### MATERIAL SHOWN:
**********

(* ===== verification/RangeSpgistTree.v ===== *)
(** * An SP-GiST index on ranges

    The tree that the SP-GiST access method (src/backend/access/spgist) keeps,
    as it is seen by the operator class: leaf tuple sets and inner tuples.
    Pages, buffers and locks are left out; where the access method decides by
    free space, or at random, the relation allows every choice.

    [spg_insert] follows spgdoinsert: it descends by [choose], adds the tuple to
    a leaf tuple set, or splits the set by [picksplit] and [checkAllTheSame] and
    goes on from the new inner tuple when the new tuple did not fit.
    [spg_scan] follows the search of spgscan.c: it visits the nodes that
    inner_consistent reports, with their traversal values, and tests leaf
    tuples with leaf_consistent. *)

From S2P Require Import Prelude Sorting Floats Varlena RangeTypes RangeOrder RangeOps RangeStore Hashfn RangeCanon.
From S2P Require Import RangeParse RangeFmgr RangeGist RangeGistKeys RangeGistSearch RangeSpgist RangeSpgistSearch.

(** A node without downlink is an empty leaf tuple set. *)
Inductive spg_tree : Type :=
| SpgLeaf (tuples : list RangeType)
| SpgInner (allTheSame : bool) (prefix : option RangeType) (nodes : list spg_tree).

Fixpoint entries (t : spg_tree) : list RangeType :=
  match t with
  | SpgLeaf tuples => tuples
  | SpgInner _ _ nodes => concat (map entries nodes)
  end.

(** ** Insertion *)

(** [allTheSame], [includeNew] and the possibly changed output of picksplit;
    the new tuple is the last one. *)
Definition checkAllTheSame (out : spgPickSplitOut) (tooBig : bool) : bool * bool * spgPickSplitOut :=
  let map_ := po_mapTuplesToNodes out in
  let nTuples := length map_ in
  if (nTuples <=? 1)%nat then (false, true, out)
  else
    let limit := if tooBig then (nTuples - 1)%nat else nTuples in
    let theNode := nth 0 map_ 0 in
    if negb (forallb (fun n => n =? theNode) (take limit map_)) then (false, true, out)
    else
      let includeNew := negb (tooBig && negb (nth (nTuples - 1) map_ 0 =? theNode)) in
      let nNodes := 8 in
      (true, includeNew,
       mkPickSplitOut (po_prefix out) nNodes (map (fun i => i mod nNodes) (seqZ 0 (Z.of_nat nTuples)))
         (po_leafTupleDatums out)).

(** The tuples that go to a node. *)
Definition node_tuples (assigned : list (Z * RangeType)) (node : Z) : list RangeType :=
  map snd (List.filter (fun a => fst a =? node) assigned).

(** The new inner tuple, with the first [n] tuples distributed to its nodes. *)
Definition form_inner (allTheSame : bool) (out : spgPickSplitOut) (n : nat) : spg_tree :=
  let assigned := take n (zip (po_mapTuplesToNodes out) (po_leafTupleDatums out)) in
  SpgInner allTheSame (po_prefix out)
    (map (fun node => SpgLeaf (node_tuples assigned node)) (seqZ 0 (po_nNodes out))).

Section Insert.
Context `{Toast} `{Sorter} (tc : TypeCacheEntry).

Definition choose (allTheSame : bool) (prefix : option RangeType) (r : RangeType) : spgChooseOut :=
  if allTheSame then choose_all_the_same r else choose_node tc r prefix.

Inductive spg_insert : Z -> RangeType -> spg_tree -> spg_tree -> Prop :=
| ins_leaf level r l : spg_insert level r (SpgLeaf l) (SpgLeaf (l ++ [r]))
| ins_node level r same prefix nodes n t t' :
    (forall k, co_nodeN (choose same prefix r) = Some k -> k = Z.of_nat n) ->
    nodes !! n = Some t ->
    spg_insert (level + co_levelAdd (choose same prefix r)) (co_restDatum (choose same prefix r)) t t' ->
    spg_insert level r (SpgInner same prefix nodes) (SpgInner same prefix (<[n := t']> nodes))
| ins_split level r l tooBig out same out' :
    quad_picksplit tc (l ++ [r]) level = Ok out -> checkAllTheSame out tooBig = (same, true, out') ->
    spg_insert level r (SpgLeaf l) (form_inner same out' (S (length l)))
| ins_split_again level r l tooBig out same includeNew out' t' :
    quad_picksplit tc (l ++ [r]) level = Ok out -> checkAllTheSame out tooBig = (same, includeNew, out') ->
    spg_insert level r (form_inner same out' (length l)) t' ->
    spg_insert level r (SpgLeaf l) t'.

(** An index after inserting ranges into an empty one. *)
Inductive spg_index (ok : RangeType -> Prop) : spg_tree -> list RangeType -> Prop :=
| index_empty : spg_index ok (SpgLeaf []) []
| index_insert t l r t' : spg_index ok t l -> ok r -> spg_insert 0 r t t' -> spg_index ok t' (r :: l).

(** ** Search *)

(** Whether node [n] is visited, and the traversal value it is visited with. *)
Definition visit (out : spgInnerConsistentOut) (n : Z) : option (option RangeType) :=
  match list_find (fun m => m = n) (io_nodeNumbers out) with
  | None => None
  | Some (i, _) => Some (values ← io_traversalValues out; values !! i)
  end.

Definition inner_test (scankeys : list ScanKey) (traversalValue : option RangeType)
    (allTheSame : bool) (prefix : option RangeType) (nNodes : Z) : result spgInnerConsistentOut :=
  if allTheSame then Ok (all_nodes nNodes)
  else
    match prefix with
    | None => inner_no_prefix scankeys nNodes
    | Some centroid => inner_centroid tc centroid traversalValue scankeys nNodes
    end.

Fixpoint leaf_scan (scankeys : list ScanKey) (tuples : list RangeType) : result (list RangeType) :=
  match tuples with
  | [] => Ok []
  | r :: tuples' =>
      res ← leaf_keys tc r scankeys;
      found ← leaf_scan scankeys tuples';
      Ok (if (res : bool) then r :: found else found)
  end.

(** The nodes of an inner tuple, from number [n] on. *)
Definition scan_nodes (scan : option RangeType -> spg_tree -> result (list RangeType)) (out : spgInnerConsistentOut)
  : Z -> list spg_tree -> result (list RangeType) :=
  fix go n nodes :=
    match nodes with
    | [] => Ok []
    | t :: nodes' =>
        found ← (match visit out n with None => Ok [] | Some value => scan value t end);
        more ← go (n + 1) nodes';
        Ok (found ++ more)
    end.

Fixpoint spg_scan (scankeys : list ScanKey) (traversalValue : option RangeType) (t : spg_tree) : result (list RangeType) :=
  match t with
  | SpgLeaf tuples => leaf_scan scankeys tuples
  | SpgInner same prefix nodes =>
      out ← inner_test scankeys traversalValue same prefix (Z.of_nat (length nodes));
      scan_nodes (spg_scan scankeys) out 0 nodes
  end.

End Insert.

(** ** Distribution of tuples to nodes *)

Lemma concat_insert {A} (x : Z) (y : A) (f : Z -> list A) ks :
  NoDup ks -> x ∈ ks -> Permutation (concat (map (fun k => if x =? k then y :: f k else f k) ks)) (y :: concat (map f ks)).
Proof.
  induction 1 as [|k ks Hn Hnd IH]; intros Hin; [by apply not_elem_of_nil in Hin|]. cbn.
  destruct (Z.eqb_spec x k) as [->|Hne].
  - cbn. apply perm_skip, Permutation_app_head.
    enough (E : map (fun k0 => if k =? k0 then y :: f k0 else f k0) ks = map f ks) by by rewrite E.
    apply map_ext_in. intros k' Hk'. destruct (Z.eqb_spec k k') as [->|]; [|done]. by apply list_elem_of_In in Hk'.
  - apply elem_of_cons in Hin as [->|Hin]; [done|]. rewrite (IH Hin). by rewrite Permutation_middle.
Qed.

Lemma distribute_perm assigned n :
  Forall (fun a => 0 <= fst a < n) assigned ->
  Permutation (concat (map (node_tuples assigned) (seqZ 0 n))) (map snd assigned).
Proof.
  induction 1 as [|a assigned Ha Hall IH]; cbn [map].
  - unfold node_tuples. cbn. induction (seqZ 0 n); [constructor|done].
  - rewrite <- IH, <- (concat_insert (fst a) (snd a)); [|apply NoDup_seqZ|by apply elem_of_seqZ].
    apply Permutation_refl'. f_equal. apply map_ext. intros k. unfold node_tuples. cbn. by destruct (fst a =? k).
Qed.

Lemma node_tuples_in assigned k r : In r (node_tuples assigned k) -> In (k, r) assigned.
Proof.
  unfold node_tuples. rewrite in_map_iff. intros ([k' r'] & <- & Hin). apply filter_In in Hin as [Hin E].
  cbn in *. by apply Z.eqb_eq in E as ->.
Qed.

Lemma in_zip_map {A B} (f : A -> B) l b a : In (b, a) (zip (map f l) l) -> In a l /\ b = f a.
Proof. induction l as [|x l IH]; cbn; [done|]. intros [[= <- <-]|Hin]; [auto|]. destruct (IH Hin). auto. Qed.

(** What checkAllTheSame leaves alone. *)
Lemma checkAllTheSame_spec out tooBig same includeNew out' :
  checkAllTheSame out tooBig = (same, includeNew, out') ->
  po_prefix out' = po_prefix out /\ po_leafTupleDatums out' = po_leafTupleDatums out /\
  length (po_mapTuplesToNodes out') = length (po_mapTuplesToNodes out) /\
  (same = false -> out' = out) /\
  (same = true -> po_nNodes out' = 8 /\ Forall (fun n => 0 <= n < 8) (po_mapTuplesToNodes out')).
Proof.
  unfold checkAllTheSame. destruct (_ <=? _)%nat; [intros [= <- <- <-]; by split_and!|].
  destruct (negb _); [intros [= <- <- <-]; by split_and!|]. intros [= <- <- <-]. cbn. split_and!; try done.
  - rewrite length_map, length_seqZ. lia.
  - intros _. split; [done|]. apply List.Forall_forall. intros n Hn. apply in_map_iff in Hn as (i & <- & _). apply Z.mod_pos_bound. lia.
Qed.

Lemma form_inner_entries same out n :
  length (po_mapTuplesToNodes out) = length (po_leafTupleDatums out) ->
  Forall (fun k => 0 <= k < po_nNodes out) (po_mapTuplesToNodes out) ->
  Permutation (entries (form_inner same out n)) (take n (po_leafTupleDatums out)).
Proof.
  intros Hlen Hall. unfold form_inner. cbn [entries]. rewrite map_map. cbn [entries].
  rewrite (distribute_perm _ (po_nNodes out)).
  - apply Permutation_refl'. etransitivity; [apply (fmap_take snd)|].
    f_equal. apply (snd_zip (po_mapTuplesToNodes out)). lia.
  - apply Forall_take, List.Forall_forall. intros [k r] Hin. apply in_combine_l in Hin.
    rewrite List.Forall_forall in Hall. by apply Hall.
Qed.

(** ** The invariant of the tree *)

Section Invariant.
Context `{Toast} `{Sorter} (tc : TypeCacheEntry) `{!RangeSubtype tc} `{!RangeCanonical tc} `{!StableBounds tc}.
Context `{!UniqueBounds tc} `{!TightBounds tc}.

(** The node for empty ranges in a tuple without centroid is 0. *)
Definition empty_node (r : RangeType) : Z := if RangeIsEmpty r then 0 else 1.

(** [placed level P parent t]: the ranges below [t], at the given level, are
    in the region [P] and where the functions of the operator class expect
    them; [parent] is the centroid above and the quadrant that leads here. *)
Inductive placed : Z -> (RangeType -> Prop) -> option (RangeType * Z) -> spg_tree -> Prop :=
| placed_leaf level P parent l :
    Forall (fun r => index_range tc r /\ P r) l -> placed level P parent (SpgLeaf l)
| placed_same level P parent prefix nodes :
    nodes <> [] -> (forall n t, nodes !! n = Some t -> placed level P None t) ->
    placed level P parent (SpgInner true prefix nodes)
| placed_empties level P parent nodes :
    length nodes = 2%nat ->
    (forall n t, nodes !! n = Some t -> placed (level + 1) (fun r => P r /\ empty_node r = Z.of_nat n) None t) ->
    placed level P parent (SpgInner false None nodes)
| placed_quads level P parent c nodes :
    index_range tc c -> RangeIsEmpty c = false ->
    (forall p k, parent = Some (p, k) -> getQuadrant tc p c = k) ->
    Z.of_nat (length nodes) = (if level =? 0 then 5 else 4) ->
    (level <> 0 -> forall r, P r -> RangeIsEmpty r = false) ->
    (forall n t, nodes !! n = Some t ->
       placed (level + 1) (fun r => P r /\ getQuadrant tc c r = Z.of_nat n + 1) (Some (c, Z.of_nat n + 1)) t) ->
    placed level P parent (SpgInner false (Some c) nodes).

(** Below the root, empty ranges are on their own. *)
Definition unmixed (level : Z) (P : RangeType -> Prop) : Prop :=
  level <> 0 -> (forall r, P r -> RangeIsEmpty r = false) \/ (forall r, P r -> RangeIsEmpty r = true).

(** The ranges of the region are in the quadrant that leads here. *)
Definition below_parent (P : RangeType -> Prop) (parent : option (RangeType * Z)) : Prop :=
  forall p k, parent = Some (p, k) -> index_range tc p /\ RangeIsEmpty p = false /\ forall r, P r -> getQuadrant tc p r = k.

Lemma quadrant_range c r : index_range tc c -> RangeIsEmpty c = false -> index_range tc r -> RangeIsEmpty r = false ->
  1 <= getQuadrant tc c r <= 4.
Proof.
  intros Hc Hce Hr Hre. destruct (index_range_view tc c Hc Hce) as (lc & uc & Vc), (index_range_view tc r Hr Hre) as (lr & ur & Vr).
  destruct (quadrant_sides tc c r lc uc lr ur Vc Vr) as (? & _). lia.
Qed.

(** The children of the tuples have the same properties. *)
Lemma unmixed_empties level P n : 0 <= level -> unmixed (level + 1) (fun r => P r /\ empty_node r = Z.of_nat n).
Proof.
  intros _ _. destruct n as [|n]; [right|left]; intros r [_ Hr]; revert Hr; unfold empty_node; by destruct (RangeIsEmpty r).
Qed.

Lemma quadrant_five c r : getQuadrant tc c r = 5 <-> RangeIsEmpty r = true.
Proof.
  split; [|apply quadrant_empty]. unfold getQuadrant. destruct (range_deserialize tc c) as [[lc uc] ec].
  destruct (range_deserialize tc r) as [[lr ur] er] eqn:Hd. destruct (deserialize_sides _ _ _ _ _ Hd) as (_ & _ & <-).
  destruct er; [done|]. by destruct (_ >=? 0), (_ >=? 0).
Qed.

**********

### WHAT NEEDS TO BE DONE:
Your reply should be one number: how many lines in the entries above contain the word "Sorter".

### SOLUTION FOR THIS TASK:
2